- **WHAT YOU ARE ASKED TO DO**: Where the line with "to the new account. *)" appears below, start writing out lines exactly, and finish with the line with "destruct (acct_state a) as [|s] eqn:Ha; [done|].", which is included; write out nothing else.

[Stored items]
- Opening Delimiter -

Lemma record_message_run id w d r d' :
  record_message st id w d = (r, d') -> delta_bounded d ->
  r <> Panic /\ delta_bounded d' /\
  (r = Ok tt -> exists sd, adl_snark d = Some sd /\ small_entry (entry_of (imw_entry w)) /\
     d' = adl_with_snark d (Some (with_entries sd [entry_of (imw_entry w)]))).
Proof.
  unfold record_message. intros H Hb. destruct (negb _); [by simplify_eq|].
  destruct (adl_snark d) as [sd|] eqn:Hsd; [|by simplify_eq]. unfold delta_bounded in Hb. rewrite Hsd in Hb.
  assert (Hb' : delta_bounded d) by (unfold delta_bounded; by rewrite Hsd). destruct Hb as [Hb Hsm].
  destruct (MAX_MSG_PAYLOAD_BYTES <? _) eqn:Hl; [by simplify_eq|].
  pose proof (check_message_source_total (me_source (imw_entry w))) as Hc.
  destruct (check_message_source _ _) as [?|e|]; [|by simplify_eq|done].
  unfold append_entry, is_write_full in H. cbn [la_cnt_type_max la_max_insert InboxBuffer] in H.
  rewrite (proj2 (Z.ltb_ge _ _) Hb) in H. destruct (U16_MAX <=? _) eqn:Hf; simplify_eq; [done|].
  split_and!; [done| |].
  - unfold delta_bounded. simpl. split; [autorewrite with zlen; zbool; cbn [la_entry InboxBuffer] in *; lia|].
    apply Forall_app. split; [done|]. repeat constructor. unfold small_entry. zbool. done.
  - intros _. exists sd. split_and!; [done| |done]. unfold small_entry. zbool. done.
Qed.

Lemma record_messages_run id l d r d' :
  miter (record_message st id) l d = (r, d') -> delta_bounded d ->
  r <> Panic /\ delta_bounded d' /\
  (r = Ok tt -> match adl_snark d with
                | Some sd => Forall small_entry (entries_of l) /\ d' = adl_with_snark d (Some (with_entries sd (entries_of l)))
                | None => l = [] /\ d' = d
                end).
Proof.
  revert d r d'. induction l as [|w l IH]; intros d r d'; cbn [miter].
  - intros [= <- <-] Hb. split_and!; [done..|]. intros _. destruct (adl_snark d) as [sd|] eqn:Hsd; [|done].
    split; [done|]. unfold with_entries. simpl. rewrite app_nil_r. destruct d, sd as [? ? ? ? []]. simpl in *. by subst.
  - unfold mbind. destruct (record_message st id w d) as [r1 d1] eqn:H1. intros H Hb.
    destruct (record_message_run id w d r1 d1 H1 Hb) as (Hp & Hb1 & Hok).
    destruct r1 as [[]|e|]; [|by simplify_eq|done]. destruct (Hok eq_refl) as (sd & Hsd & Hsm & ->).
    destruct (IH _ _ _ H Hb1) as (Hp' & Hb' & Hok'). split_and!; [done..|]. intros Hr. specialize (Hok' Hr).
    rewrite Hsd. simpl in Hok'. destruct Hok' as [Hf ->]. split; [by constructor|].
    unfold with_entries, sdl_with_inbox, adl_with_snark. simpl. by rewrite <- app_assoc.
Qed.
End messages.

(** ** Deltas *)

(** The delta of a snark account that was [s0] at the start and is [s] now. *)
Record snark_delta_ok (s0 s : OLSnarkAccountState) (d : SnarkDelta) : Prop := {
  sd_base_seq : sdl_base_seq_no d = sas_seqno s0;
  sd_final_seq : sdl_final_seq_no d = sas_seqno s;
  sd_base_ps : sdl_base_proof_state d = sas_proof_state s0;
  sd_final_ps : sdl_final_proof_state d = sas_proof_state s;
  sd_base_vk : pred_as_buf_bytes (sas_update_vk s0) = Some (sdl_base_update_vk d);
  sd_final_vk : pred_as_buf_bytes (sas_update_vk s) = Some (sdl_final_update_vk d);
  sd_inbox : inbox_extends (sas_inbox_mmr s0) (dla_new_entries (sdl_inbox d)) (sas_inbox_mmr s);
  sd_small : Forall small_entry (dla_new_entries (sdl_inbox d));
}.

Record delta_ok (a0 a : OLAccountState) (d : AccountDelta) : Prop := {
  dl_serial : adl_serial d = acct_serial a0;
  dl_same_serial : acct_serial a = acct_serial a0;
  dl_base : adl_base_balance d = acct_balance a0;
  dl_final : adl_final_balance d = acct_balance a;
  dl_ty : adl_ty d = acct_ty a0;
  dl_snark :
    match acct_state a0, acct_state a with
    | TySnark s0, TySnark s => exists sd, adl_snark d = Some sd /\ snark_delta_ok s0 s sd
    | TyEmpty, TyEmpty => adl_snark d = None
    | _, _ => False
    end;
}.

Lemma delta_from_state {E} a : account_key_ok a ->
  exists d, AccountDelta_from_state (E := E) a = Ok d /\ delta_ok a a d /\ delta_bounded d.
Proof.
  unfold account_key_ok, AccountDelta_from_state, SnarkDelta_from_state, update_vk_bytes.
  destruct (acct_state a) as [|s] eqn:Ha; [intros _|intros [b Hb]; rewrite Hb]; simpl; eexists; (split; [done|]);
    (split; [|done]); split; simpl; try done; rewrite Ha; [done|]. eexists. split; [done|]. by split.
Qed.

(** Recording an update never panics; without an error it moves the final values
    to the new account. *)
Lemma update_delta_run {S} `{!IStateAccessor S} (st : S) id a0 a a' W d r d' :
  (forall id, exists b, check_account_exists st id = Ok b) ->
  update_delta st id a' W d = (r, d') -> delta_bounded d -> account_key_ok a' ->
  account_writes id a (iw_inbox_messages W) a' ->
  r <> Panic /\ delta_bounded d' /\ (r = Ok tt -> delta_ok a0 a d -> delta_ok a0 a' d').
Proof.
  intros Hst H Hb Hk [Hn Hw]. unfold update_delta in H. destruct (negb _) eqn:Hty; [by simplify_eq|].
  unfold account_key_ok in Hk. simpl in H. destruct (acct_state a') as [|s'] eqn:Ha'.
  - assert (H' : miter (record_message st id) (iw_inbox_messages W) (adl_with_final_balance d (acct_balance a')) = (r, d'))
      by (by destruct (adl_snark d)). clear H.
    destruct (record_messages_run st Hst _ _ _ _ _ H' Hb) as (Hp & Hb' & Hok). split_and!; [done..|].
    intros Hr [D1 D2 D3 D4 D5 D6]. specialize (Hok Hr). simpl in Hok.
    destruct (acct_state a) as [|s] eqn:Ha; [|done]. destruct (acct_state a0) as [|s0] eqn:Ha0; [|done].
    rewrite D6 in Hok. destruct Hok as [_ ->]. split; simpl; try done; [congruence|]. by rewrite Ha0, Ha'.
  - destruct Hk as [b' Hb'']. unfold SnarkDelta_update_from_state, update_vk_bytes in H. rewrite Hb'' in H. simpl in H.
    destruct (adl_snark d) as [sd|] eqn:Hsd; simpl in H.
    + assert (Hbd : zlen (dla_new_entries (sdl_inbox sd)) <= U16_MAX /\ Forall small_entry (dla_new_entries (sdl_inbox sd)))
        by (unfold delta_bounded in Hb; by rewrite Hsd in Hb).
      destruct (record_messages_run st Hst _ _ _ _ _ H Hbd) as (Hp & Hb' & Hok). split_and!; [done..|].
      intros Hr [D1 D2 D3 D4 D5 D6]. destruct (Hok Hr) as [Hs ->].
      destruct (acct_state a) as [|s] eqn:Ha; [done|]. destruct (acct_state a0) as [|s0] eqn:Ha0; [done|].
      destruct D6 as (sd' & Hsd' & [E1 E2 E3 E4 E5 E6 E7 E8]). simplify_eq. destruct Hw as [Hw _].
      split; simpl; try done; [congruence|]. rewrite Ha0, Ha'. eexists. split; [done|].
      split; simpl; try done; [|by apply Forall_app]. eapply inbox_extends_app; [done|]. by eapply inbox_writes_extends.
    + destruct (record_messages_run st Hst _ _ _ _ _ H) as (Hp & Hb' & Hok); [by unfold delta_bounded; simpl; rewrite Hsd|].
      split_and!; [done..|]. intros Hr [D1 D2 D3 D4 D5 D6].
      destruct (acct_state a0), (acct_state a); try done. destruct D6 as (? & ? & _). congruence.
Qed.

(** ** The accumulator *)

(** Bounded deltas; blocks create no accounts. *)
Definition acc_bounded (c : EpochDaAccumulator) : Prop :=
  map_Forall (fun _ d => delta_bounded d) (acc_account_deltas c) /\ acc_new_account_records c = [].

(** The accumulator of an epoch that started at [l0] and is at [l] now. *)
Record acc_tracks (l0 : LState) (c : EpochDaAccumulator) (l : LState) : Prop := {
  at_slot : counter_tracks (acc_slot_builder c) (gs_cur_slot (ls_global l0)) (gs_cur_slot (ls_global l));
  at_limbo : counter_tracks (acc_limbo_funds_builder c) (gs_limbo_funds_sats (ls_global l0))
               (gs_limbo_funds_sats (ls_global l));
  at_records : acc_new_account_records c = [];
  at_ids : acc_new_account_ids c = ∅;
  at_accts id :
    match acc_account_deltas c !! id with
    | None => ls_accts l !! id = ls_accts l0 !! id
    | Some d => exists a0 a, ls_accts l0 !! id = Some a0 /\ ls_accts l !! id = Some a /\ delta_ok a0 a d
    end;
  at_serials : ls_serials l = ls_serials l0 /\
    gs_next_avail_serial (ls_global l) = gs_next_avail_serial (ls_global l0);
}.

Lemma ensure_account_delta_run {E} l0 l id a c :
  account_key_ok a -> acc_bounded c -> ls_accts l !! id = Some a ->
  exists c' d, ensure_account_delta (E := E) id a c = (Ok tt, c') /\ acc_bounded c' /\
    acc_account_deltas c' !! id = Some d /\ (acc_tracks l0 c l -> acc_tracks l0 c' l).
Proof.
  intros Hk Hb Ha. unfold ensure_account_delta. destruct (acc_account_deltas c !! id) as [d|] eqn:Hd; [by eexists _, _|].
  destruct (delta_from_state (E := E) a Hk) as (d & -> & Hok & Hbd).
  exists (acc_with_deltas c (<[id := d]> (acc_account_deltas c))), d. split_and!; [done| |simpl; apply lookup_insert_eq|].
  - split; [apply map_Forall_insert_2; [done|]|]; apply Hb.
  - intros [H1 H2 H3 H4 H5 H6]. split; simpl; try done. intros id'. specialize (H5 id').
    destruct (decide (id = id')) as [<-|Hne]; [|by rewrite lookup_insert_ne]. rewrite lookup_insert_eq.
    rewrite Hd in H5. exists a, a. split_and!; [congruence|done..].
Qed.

- Closing Delimiter -

- **TASK OUTPUT**:
    to the new account. *)
Lemma update_delta_run {S} `{!IStateAccessor S} (st : S) id a0 a a' W d r d' :
  (forall id, exists b, check_account_exists st id = Ok b) ->
  update_delta st id a' W d = (r, d') -> delta_bounded d -> account_key_ok a' ->
  account_writes id a (iw_inbox_messages W) a' ->
  r <> Panic /\ delta_bounded d' /\ (r = Ok tt -> delta_ok a0 a d -> delta_ok a0 a' d').
Proof.
  intros Hst H Hb Hk [Hn Hw]. unfold update_delta in H. destruct (negb _) eqn:Hty; [by simplify_eq|].
  unfold account_key_ok in Hk. simpl in H. destruct (acct_state a') as [|s'] eqn:Ha'.
  - assert (H' : miter (record_message st id) (iw_inbox_messages W) (adl_with_final_balance d (acct_balance a')) = (r, d'))
      by (by destruct (adl_snark d)). clear H.
    destruct (record_messages_run st Hst _ _ _ _ _ H' Hb) as (Hp & Hb' & Hok). split_and!; [done..|].
    intros Hr [D1 D2 D3 D4 D5 D6]. specialize (Hok Hr). simpl in Hok.
    destruct (acct_state a) as [|s] eqn:Ha; [|done]. destruct (acct_state a0) as [|s0] eqn:Ha0; [|done].
    rewrite D6 in Hok. destruct Hok as [_ ->]. split; simpl; try done; [congruence|]. by rewrite Ha0, Ha'.
  - destruct Hk as [b' Hb'']. unfold SnarkDelta_update_from_state, update_vk_bytes in H. rewrite Hb'' in H. simpl in H.
    destruct (adl_snark d) as [sd|] eqn:Hsd; simpl in H.
    + assert (Hbd : zlen (dla_new_entries (sdl_inbox sd)) <= U16_MAX /\ Forall small_entry (dla_new_entries (sdl_inbox sd)))
        by (unfold delta_bounded in Hb; by rewrite Hsd in Hb).
      destruct (record_messages_run st Hst _ _ _ _ _ H Hbd) as (Hp & Hb' & Hok). split_and!; [done..|].
      intros Hr [D1 D2 D3 D4 D5 D6]. destruct (Hok Hr) as [Hs ->].
      destruct (acct_state a) as [|s] eqn:Ha; [done|]. destruct (acct_state a0) as [|s0] eqn:Ha0; [done|].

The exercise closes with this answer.